Friday, February 20, 2015

Flunking bracketology

Some days I get along with bracketology no better than I've gotten along with a lot of Ologies over the years, and also a lot of Luses and Metries, like calcuLus, geoMetry and trigonoMetry.

In other words: Math makes my head hurt.

Right now it's pounding away like a tiny drummer is in there playing particularly a rowdy set, because I'm looking at what happened in Assembly Hall last night. And I'm wondering how certain things can be.

What happened was, Purdue beat Indiana for the second time this season, sweeping the season series. That leaves the Boilermakers 18-9 overall and 10-4 in the Big Ten, tied for second with Maryland. Indiana, meanwhile, is also 18-9, but they're mid-pack in the conference at 8-6.

And yet according to the bracketologists, Indiana's still a solid 7 seed in the Madness, while Purdue remains on the outside looking in. And basically that's because Indiana beat Butler and SMU in December, while Purdue failed to beat Gardner-Webb.

In December.

Which was, you know, last year. And, in Purdue's case, bears as much relevance to the basketball team the Boilermakers are now than if it had happened not last year but six years ago.

Yes, I know, their non-conference schedule is killing them, but their non-conference schedule is yesterday's news. And Indiana's continues to exert far more influence than it should for the same reason. But that's how bracketology works. Numbers is numbers; context means nothing, or at least very little. And so Indiana is in and Purdue is out even though the Boilermakers are clearly the better team right now -- which, you know, is kinda all that should matter.

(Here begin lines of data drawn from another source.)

(* ===== verification/Documents.v ===== *)
(** * [get] on the documents Jackett sends

    The composition of the three collaborators of [get]: the transport
    answers the discovery request with the text of a torznab document,
    the parser keeps the promise of [XmlParserLaws], and [get_parsed]
    reads the result.  The documents are the ones the spec describes
    (sec. 6): an [indexers] element with one [indexer] element per
    configured indexer, whose [id] attribute, [title] text and
    [caps/categories/category] elements (with [subcat] children) the
    client reads, next to any other attributes ([configured], ...) and
    child elements ([description], [link], ...) of other names; or an
    [error] element with [code] and [description] attributes.

    The theorems hold for every transport and every parser that keeps
    the promise, whatever it does with element text ([text_value]);
    [XmlParse] gives one such parser, which the witnesses use. *)

From Stdlib Require Import Ascii.
From stdpp Require Import base list strings sets.
From S2P Require Import Prelude JsNumber JsValue ParseInt JsEquiv Categories Indexer Async Xml XmlParse Jackett.

Local Open Scope js_scope.

(** ** The documents *)

Definition subcat_xml (s : string) : xml := XElem "subcat" [("id", s)] [].

Definition category_xml (c : RawCategory) : xml :=
  XElem "category" [("id", cat_id c)] (map subcat_xml (cat_subcats c)).

(** An indexer as its document describes it: the identifier, the text
    of the title, the categories, and the other attributes and child
    elements, which the client does not read. *)
Record IndexerDoc := {
  doc_id : string;
  doc_title : string;
  doc_categories : list RawCategory;
  doc_attrs : list (string * string);
  doc_extra : list xml
}.

Definition indexer_xml (d : IndexerDoc) : xml :=
  XElem "indexer" (("id", doc_id d) :: doc_attrs d)
    (XText "title" (doc_title d) :: doc_extra d ++
     [XElem "caps" [] [XElem "categories" [] (map category_xml (doc_categories d))]]).

Definition indexers_xml (ds : list IndexerDoc) : xml := XElem "indexers" [] (map indexer_xml ds).

Definition error_xml (code description : string) : xml :=
  XElem "error" [("code", code); ("description", description)] [].

(** The documents the theorems are about: at least one category, and
    no other child element named like the ones the client reads. *)
Definition doc_ok (d : IndexerDoc) : bool :=
  negb (bool_decide (doc_categories d = [])) &&
  forallb (fun x => negb (bool_decide (xml_tag x ∈ ["id"; "title"; "caps"]))) (doc_extra d).

(** The entry of the spec a document describes, its title as the parser
    gives it. *)
Definition to_raw (text_value : string -> jsval) (d : IndexerDoc) : RawIndexerEntry :=
  {| entry_id := doc_id d; entry_title := text_value (doc_title d);
     entry_categories := doc_categories d |}.

(** ** Sample data for the witnesses *)

(** A transport that answers every request with the text of [d]. *)
Definition doc_transport (d : xml) : HttpTransport := {| http_get _ := Ok (print_xml d) |}.

(** Indexer 5 with the categories of the spec's example, its
    [configured] attribute and two other child elements. *)
Definition sample_doc : IndexerDoc :=
  {| doc_id := "5"; doc_title := "Five"; doc_categories := spec_example_tree;
     doc_attrs := [("configured", "true")];
     doc_extra := [XText "description" "An indexer"; XText "link" "http://five.example/"] |}.

Definition sample_doc2 : IndexerDoc :=
  {| doc_id := "9"; doc_title := "Nine";
     doc_categories := [{| cat_id := "5000"; cat_subcats := ["5030"] |}];
     doc_attrs := []; doc_extra := [] |}.

(** ** The layout of the documents *)

Section Layout.
Context (tv : string -> jsval).

Lemma children_same_tag {A} (t : string) (f : A -> xml) (l : list A) :
  (forall x, xml_tag (f x) = t) ->
  map (fun x => (xml_tag x, xml_value tv x)) (map f l) = map (fun v => (t, v)) (map (fun x => xml_value tv (f x)) l).
Proof. intros Ht. induction l as [|x l IH]; simpl; [done|]. by rewrite Ht, IH. Qed.

Lemma xml_value_category (c : RawCategory) : xml_value tv (category_xml c) ≡ encode_category c.
Proof.
  destruct c as [id ss]. unfold category_xml, encode_category. cbn [cat_id cat_subcats].
  rewrite xml_value_elem by (left; done). rewrite (children_same_tag "subcat") by done.
  change (fun x => xml_value tv (subcat_xml x)) with encode_node.
  destruct ss as [|s ss]; [reflexivity|].
  rewrite group_children_same by (simpl; congruence). simpl.
  apply JObj_equiv_perm; [refine (bool_decide_unpack _ _); vm_compute; exact I|]. destruct (map encode_node ss); apply Permutation_swap.
Qed.

(** The [categories] element of a non-empty list: one [category]
    property, equivalent to the spec's encoding. *)
Lemma xml_value_categories (cs : list RawCategory) :
  cs <> [] ->
  exists cv, xml_value tv (XElem "categories" [] (map category_xml cs)) = JObj [("category", cv)] /\
             cv ≡ encode_categories cs.
Proof.
  intros Hne. destruct cs as [|c cs]; [done|].
  eexists. split.
  - rewrite xml_value_elem by (right; done). rewrite (children_same_tag "category") by done.
    rewrite group_children_same by (simpl; congruence). reflexivity.
  - apply xml_children_equiv. apply Forall2_fmap_l, Forall2_fmap_r.
    apply Forall_Forall2_diag, Forall_forall. intros x _. apply xml_value_category.
Qed.

(** No other child is named like one the client reads. *)
Lemma extra_tags (extra : list xml) (k : string) :
  forallb (fun x => negb (bool_decide (xml_tag x ∈ ["id"; "title"; "caps"]))) extra = true ->
  k ∈ ["id"; "title"; "caps"] -> k ∉ (map (fun c => (xml_tag c, xml_value tv c)) extra).*1.
Proof.
  intros Hex Hk. induction extra as [|x extra IH]; simpl in *; [set_solver|].
  apply andb_true_iff in Hex as [Hx Hex]. apply negb_true_iff, bool_decide_eq_false in Hx.
  rewrite elem_of_cons. intros [->|Hin]; [done|]. by apply IH.
Qed.

Lemma lookup_prop_group_one (k : string) (v : jsval) :
  lookup_prop k (group_children [(k, v)]) = Some v.
Proof. exact (lookup_prop_group_single k v [] [] ltac:(set_solver)). Qed.

(** An indexer element decodes to the entry of the spec it describes. *)
Lemma decode_entry_doc (d : IndexerDoc) :
  doc_ok d = true -> decode_entry (xml_value tv (indexer_xml d)) = Some (to_raw tv d).
Proof.
  destruct d as [id t cs attrs extra]. unfold doc_ok, indexer_xml, to_raw. cbn [doc_id doc_title
    doc_categories doc_attrs doc_extra].
  intros [Hcs Hex]%andb_true_iff. apply negb_true_iff, bool_decide_eq_false in Hcs.
  rewrite xml_value_elem by (left; discriminate).
  set (EP := map (fun c => (xml_tag c, xml_value tv c)) extra).
  set (caps := XElem "caps" [] [XElem "categories" [] (map category_xml cs)]).
  assert (HP : map (fun c => (xml_tag c, xml_value tv c)) (XText "title" t :: extra ++ [caps])
               = [] ++ ("title", tv t) :: (EP ++ [("caps", xml_value tv caps)]))
    by (simpl; by rewrite map_app).
  assert (HP' : [] ++ ("title", tv t) :: (EP ++ [("caps", xml_value tv caps)])
                = (("title", tv t) :: EP) ++ ("caps", xml_value tv caps) :: []) by reflexivity.
  pose proof (extra_tags extra "id" Hex ltac:(set_solver)) as Hid.
  pose proof (extra_tags extra "title" Hex ltac:(set_solver)) as Htitle.
  pose proof (extra_tags extra "caps" Hex ltac:(set_solver)) as Hcaps.
  fold EP in Hid, Htitle, Hcaps.
  destruct (xml_value_categories cs Hcs) as (cv & Hcv & Hequiv).
  assert (Hcapsv : xml_value tv caps = JObj (group_children [("categories", JObj [("category", cv)])] ++ []))
    by (unfold caps; rewrite xml_value_elem by (right; discriminate); cbn [map xml_tag]; by rewrite Hcv).
  clearbody EP caps. unfold decode_entry. rewrite HP, !lookup_prop_app.
  rewrite lookup_prop_group_absent by (simpl; rewrite fmap_app; simpl; set_solver).
  rewrite HP', lookup_prop_group_single by (simpl; rewrite ?fmap_app; simpl; set_solver).
  rewrite <-HP', lookup_prop_group_single by (simpl; rewrite ?fmap_app; simpl; set_solver).
  rewrite Hcapsv, lookup_prop_app, lookup_prop_group_one. cbn [attr_props map lookup_prop fst snd].
  rewrite String.eqb_refl. simpl default.
  rewrite (decode_categories_proper _ _ Hequiv), decode_encode_categories by done. done.
Qed.

(** The [indexers] element of a non-empty list: one [indexer]
    property. *)
Lemma xml_value_indexers (ds : list IndexerDoc) :
  ds <> [] ->
  xml_value tv (indexers_xml ds) =
    JObj ([("indexer", default JUndefined (xml_children (map (fun d => xml_value tv (indexer_xml d)) ds)))] ++ []).
Proof.
  intros Hne. unfold indexers_xml. rewrite xml_value_elem by (right; by destruct ds).
  rewrite (children_same_tag "indexer") by done.
  rewrite group_children_same by (by destruct ds). done.
Qed.

Lemma xml_value_indexer_obj (d : IndexerDoc) : exists ps, xml_value tv (indexer_xml d) = JObj ps.
Proof. unfold indexer_xml. rewrite xml_value_elem by (left; discriminate). eauto. Qed.

(** A document with two indexers or more decodes to their entries. *)
Lemma decode_response_docs (ds : list IndexerDoc) :
  forallb doc_ok ds = true -> (2 <= length ds)%nat ->
  decode_response (JObj [("indexers", xml_value tv (indexers_xml ds))]) = Some (map (to_raw tv) ds).
Proof.
  intros Hok Hlen. rewrite xml_value_indexers by (destruct ds; simpl in *; [lia|done]).
  destruct ds as [|d1 [|d2 ds]]; simpl in Hlen; try lia.
  change (decode_response (JObj [("indexers", JObj ([("indexer",
            JArr (map (fun d => xml_value tv (indexer_xml d)) (d1 :: d2 :: ds)))] ++ []))]))
    with (mapM decode_entry (map (fun d => xml_value tv (indexer_xml d)) (d1 :: d2 :: ds))).
  apply mapM_Some, Forall2_fmap, Forall_Forall2_diag.
  apply List.Forall_forall. intros d Hd. apply decode_entry_doc.
  eapply forallb_forall in Hok; [exact Hok|exact Hd].
Qed.

End Layout.

(** ** [get] end to end *)

(** [C20] Composition: when the transport answers the discovery request
    with a torznab [indexers] document (indexers with at least one
    category, any other attributes and child elements of other names)
    and the parser keeps the promise of fast-xml-parser, [get]
    resolves to the spec's records of the indexers, in document order,
    when there are two or more; with one it throws the TypeError
    [indexers.map is not a function], with none the TypeError of
    reading [map] of undefined. *)
Theorem get_document `{HttpTransport} `{XmlParser} `{!XmlParserLaws} (c : JackettConfig)
    (ds : list IndexerDoc) :
  xml_wf (indexers_xml ds) = true -> forallb doc_ok ds = true ->
  http_get (discovery_url c) = Ok (print_xml (indexers_xml ds)) ->
  run (get (new_Jackett c)) ≡
    match ds with
    | [] => Throw (TypeError (CannotReadProperty NUndefined "map"))
    | [_] => Throw (TypeError (NotAFunction "indexers.map"))
    | _ => Ok (map (fun d => normalize c (to_raw text_value d)) ds)
    end.
Proof.
  intros Hwf Hok Hget. rewrite run_get, Hget. cbn [bind].
  rewrite (parse_document parseOpts (indexers_xml ds) eq_refl eq_refl Hwf).
  destruct ds as [|d1 [|d2 ds]].
  - reflexivity.
  - rewrite xml_value_indexers by done. cbn [map xml_children default].
    destruct (xml_value_indexer_obj text_value d1) as [ps ->].
    rewrite get_parsed_no_error by done. reflexivity.
  - rewrite (get_parsed_decoded c _ (map (to_raw text_value) (d1 :: d2 :: ds)))
      by (apply decode_response_docs; [done|simpl; lia]).
    rewrite map_map. reflexivity.
Qed.

(** [C21] Composition on the error path: when the transport answers
    with Jackett's [error] element, [get] throws the [Error] whose
    message is "Jackett: " followed by the [description] attribute,
    whatever the parser does with text. *)
Theorem get_error_document `{HttpTransport} `{XmlParser} `{!XmlParserLaws} (c : JackettConfig)
    (code description : string) :
  xml_wf (error_xml code description) = true ->
  http_get (discovery_url c) = Ok (print_xml (error_xml code description)) ->
  run (get (new_Jackett c)) = Throw (Error ("Jackett: " +:+ description)).
Proof.
  intros Hwf Hget. rewrite run_get, Hget. cbn [bind]. apply res_equiv_Throw.
  rewrite (parse_document parseOpts (error_xml code description) eq_refl eq_refl Hwf).
  reflexivity.
Qed.

(** ** Witnesses *)

Lemma get_document_witness :
  xml_wf (indexers_xml [sample_doc; sample_doc2]) = true /\
  forallb doc_ok [sample_doc; sample_doc2] = true /\
  @run (doc_transport (indexers_xml [sample_doc; sample_doc2])) _
    (@get model_parser (new_Jackett sample_config))
  ≡ Ok [normalize sample_config (to_raw JStr sample_doc); normalize sample_config (to_raw JStr sample_doc2)].
Proof.
  split_and!; [vm_compute; reflexivity|vm_compute; reflexivity|].
  apply (@get_document (doc_transport (indexers_xml [sample_doc; sample_doc2])) model_parser
           model_parser_laws sample_config [sample_doc; sample_doc2]);
    [vm_compute; reflexivity|vm_compute; reflexivity|reflexivity].
Defined.

Lemma get_error_document_witness :
  xml_wf (error_xml "100" "Invalid API Key") = true /\
  @run (doc_transport (error_xml "100" "Invalid API Key")) _
    (@get model_parser (new_Jackett sample_config))
  = Throw (Error "Jackett: Invalid API Key").
Proof.
  split; [vm_compute; reflexivity|].
  apply (@get_error_document (doc_transport (error_xml "100" "Invalid API Key")) model_parser
           model_parser_laws sample_config "100" "Invalid API Key");
    [vm_compute; reflexivity|reflexivity].
Defined.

Listen: In terms of being in or out of the tournament field, I don't care who a team beat or lost to three months before the tournament begins. That was three months ago, and in the lifespan of a basketball season, three months is an eternity. Who are you beating now, with the Madness right around the corner? Who are you losing to now?

That's all I want to know. That's all I care about. But, of course, I'm the same guy who almost flunked algebra in high school.

Could never figure out when in my life I'd ever have to add an X and a Y.

Or, in this case, why anyone should care about ... Gardner-Webb, was it?